== Aim of the task ==
Below are the records; copy every line in them that holds the string "rewrite".
BEGIN
(** C3.  Multiplication and division of decimals round the exact rational
    result half away from zero to a whole number of nanos, as long as the
    128-bit intermediate product and rounding term do not overflow; the
    product by an integer is exact when it fits 128 bits; division by zero is
    undefined.  With [RoundsHalfAway] determining the result, this
    is the full functional behaviour in range. *)
Theorem mul_div_round (a b : Decimal) (k : Z) :
  Canonical a -> Canonical b -> InRange W64 k ->
  (Z.abs (value a * value b) + kNano <= wmax W128 ->
     exists r, op_mul a b = Val (from_total r)
               /\ RoundsHalfAway (value a * value b) kNano r)
  /\ (value b <> 0 ->
     exists r, op_div a b = Val (from_total r)
               /\ RoundsHalfAway (value a * kNano) (value b) r)
  /\ (k <> 0 ->
     exists r, op_div_int a k = Val (from_total r) /\ RoundsHalfAway (value a) k r)
  /\ (value b = 0 -> op_div a b = UB) /\ op_div_int a 0 = UB
  /\ op_mul_int a k = if decide (InRange W128 (value a * k))
                      then Val (from_total (value a * k)) else UB.
Proof.
  intros Ha Hb Hk.
  pose proof (value_bound a ltac:(auto with tinvest)) as Ba.
  pose proof (value_bound b ltac:(auto with tinvest)) as Bb.
  unfold op_mul, op_div, op_div_int. totals.
  split_and!; [..|apply op_mul_int_value; auto with tinvest].
  - intros H. rewrite checked_in by (unfold kNano in *; range). cbn [mbind outcome_bind].
    destruct (div_round_spec (value a * value b) kNano) as (r & -> & Hr);
      [done|unfold kNano in *; range|]. by exists r.
  - intros H. rewrite checked_in by (unfold kNano; range). cbn [mbind outcome_bind].
    destruct (div_round_spec (value a * kNano) (value b)) as (r & -> & Hr);
      [done|unfold kNano; range|]. by exists r.
  - intros H. destruct (div_round_spec (value a) k) as (r & -> & Hr);
      [done|range|]. by exists r.
  - intros ->. rewrite checked_in by (unfold kNano; range). cbn [mbind outcome_bind].
    by rewrite div_round_zero.
  - by rewrite div_round_zero.
Qed.

Lemma mul_div_round_witness :
  exists r, op_div (MkDecimal 10 500000000) (MkDecimal 10 500000000)
            = Val (from_total r)
            /\ RoundsHalfAway (value (MkDecimal 10 500000000) * kNano)
                 (value (MkDecimal 10 500000000)) r.
Proof.
  apply (mul_div_round _ _ 1 canonical_example canonical_example);
    [by split|done].
Defined.

(** On canonical decimals the comparison operators agree with the order
    of the values, [==] holds exactly for equal values, and none of them has
    undefined behaviour. *)
Theorem comparisons_agree (a b : Decimal) :
  Canonical a -> Canonical b ->
  op_eq a b = bool_decide (value a = value b)
  /\ op_ne a b = bool_decide (value a <> value b)
  /\ op_lt a b = Val (bool_decide (value a < value b))
  /\ op_gt a b = Val (bool_decide (value b < value a))
  /\ op_le a b = Val (bool_decide (value a <= value b))
  /\ op_ge a b = Val (bool_decide (value b <= value a)).
Proof.
  intros Ha Hb.
  assert (Heq : op_eq a b = bool_decide (value a = value b)).
  { unfold op_eq. destruct a as [ua na], b as [ub nb]; cbn.
    apply eq_bool_prop_intro; rewrite !bool_decide_spec. split.
    - intros H. apply andb_True in H as [?%Is_true_true ?%Is_true_true].
      by assert (ua = ub) as -> by lia; assert (na = nb) as -> by lia.
    - intros H. pose proof (value_inj _ _ Ha Hb H) as [= -> ->].
      by rewrite !Z.eqb_refl. }
  unfold op_ne, op_gt, op_le, op_ge.
  rewrite Heq, !op_lt_value by auto with tinvest. cbn [mbind outcome_bind].
  rewrite bool_decide_not. split_and!; try done; unfold mret, outcome_ret; f_equal;
    apply eq_bool_prop_intro; rewrite bool_decide_spec, Is_true_true; lia.
Qed.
END
== Written response ==
  - intros H. rewrite checked_in by (unfold kNano in *; range). cbn [mbind outcome_bind].
  - intros H. rewrite checked_in by (unfold kNano; range). cbn [mbind outcome_bind].
  - intros ->. rewrite checked_in by (unfold kNano; range). cbn [mbind outcome_bind].
    by rewrite div_round_zero.
  - by rewrite div_round_zero.
    apply eq_bool_prop_intro; rewrite !bool_decide_spec. split.
      by rewrite !Z.eqb_refl. }
  rewrite Heq, !op_lt_value by auto with tinvest. cbn [mbind outcome_bind].
  rewrite bool_decide_not. split_and!; try done; unfold mret, outcome_ret; f_equal;
    apply eq_bool_prop_intro; rewrite bool_decide_spec, Is_true_true; lia.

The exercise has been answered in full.